LDA uses topic modelling to sort content based on how similarly the words are related to a topic. In the example above, the word 'drove' could be described as 60% related to vehicle piloting, 10% related to golf, 10% to collective nouns (eg droves of people) etc. then if you add the other keywords in the passage you can get a better idea of what the passage is talking about, eg, car is 90% vehicle, 0% golf, so if you have 'drove' and 'car' together you can calculate their topic similarity as follows:
Passage1:
Vehicle Piloting= 54 % (drove: 60% * car: 90% )
Golf = 0.1 % (drove:10% * car: 1%)
So passage 1 is most likely to be related to vehicle piloting.
Passage 2:
Vehicle Piloting = 0.6 % (drove:60% * fairway:1%)
Golf = 9.9 % (dove:10% * fairway:99%)
So passage 2 is closer to the topic of Golf.
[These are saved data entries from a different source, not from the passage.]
(** ** Properties *)

(** C29: What LRU ranks by, as long as its 32-bit scores do not overflow.  After
    any history of touches and replacements, the victim has the fewest sharers
    (when sharers-aware), and among those with as few sharers it is invalid or
    the one whose last use is the oldest.  The comment on the score puts
    validity first: that is so when invalid lines have no sharers and valid ones
    have been used since they were filled, as in a cache; then the victim is
    invalid if any candidate is, and otherwise has the fewest sharers, and the
    oldest use among those.  (An invalid line with sharers would come
    after a valid one without: [LRU_sharers_before_validity].) *)
Theorem LRU_victim_lexicographic (aware : bool) (n : Z) (v : ReplView) (h : list ReplEvent) (cands : list Z) :
  cands <> [] ->
  Forall (fun c => 0 <= rv_numSharers v c /\ (rv_numSharers v c + 1) * (touches h + 1) <= W32) cands ->
  let victim := LRU_rank v (LRU_run aware n h) cands in
  let sharers c := if aware then rv_numSharers v c else 0 in
  victim ∈ cands /\
  Forall (fun c => sharers victim < sharers c \/
                   (sharers victim = sharers c /\ recency v h victim <= recency v h c)) cands /\
  (Forall (fun c => if rv_isValid v c then 0 < last_use h c else rv_numSharers v c = 0) cands ->
   rv_isValid v victim = true -> Forall (fun c => rv_isValid v c = true) cands).
Proof.
  intros Hne Hb victim sharers. destruct (LRU_rank_spec v (LRU_run aware n h) cands Hne) as [Hin Hmin].
  fold victim in Hin, Hmin. split; [done|]. rewrite Forall_forall in Hb, Hmin.
  assert (forall id, 0 <= recency v h id <= touches h) as Hr.
  { intros id. unfold recency. pose proof (last_use_bound h id). pose proof (touches_nonneg h).
    destruct (rv_isValid v id); lia. }
  assert (forall c, c ∈ cands -> sharers victim < sharers c \/ (sharers victim = sharers c /\ recency v h victim <= recency v h c)) as Hlex.
  { intros c Hc. specialize (Hmin c Hc). destruct (Hb c Hc) as [Hc1 Hc2]. destruct (Hb victim Hin) as [Hv1 Hv2].
    rewrite !LRU_score_run in Hmin by done. unfold sharers. pose proof (Hr c). pose proof (Hr victim).
    destruct aware; [|right; split; [done|lia]].
    destruct (Z.lt_trichotomy (rv_numSharers v victim) (rv_numSharers v c)) as [?|[Heq|?]]; [by left|right|nia].
    split; [done|]. rewrite Heq in Hmin. lia. }
  split; [by apply Forall_forall|]. rewrite !Forall_forall. intros Hfill Hval c Hc.
  destruct (rv_isValid v c) eqn:Hvc; [done|]. exfalso.
  pose proof (Hfill _ Hc) as H1. rewrite Hvc in H1. pose proof (Hfill _ Hin) as H2. rewrite Hval in H2.
  pose proof (Hlex c Hc) as H3. unfold recency in H3. rewrite Hvc, Hval in H3.
  destruct (Hb victim Hin) as [? _]. unfold sharers in H3. destruct aware; lia.
Qed.
Lemma LRU_victim_lexicographic_witness :
  let v := mkView (fun _ => true) (fun id => if decide (id = 2) then 1 else 0) in
  let h := [Touch 2; Touch 0; Touch 1; Touch 0] in
  LRU_rank v (LRU_run true 4 h) [2; 0; 1] = 1 /\ 1 ∈ [2; 0; 1] /\ Forall (fun c => rv_isValid v c = true) [2; 0; 1].
Proof.
  intros v h. split; [reflexivity|].
  destruct (LRU_victim_lexicographic true 4 v h [2; 0; 1]) as (Hin & _ & Hval); [done| |].
  - repeat constructor; vm_compute; congruence.
  - split; [exact Hin|]. apply Hval; [repeat constructor|reflexivity].
Defined.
Note, for the mathematics of topic modelling, I've set the maximum weighting is 99% and the minimum is 1%. The reason for this is that anything multiplied by 0 is 0, so even if you had 100 relevent keywords and 1 completely irrelevent one, the multiplication would be 0. Fuyrthermore, if you were then using an average relevency for the calculation, you would be dividing 0 by a positive number which is infinity. On a more pragmatic level, it is likely that an irrelevent word could crop up in any passage of any topic, and can either be discarded as a statistical outlier, or its effect muted with associative weighting (a topic for another time), so setting its relevency to 1% would allow the numbers to be calculated.
There are other factors that affect topic modelling, but I've covered the basic principles of how one form of topic modelling can be achieved.